• Directions
Report how many lines of the records below include the word "ProcError". Give nothing but the number.

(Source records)
'''
(** [registerProcessEvents] and the four handlers it installs. *)
Inductive ProcessEvent :=
| ProcError (err : JsError)
| ProcClose (exitCode : option Z)
| ProcDisconnect
| ProcExit (exitCode : option Z).

Definition registerProcessEvents : M unit :=
  s <- getSelf ;;
  match process s with
  | Some p => emit (ERegisterProcessEvents p)
  | None => ret tt
  end.

Definition onProcessEvent (ev : ProcessEvent) : M unit :=
  match ev with
  | ProcError _ => emit (ENotice NoticeProcessError None)
  | _ => ret tt
  end ;;;
  modify (setProcess None) ;;;
  modify (setInstance None).

(** [child_process.spawn(bin, args, options)]. *)
Definition doSpawn (w : World) (bin : string) (opts : SpawnProcessOptions)
  : M ChildProcess :=
  emit (ESpawn bin opts) ;;;
  match spawn w bin (spawnArgs opts) with
  | inr p => ret p
  | inl e => throw e
  end.

(** The part shared by the two direct strategies after the spawn. *)
Definition spawnCatch (e : JsError) : M unit :=
  notice (NoticeSpawnError (message e)) 10000 ;;;
  modify (setProcess None) ;;;
  modify (setInstance None).

(** [spawnHeadless]. *)
Definition spawnHeadless (w : World) (ad : FileSystemAdapter) (extraEnvVars : Env)
  : M unit :=
  s <- getSelf ;;
  let addr := listenOn (settings s) in
  let args := ["--headless"; "--listen"; addr] in
  nvim <- nvimPath ;;
  tryCatch
    (modify (setStartedVia ViaHeadless) ;;;
     p <- doSpawn w nvim
            (mkSpawnOptions args (getBasePath ad) (envSpread (processEnv w) extraEnvVars)
               ShellFalse false StdioIgnore) ;;
     modify (setProcess (Some p)) ;;;
     match pid p with
     | None =>
         notice NoticeProcessNotCreated 5000 ;;;
         modify (setProcess None)
     | Some _ =>
         registerProcessEvents ;;;
         ready <- waitForServerReady w 7000 ;;
         if ready then notice (NoticeServerStarted addr) 4000
         else notice (NoticeConnectFailed addr) 7000 ;;; close w
     end)
    spawnCatch.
'''
• Answer section
2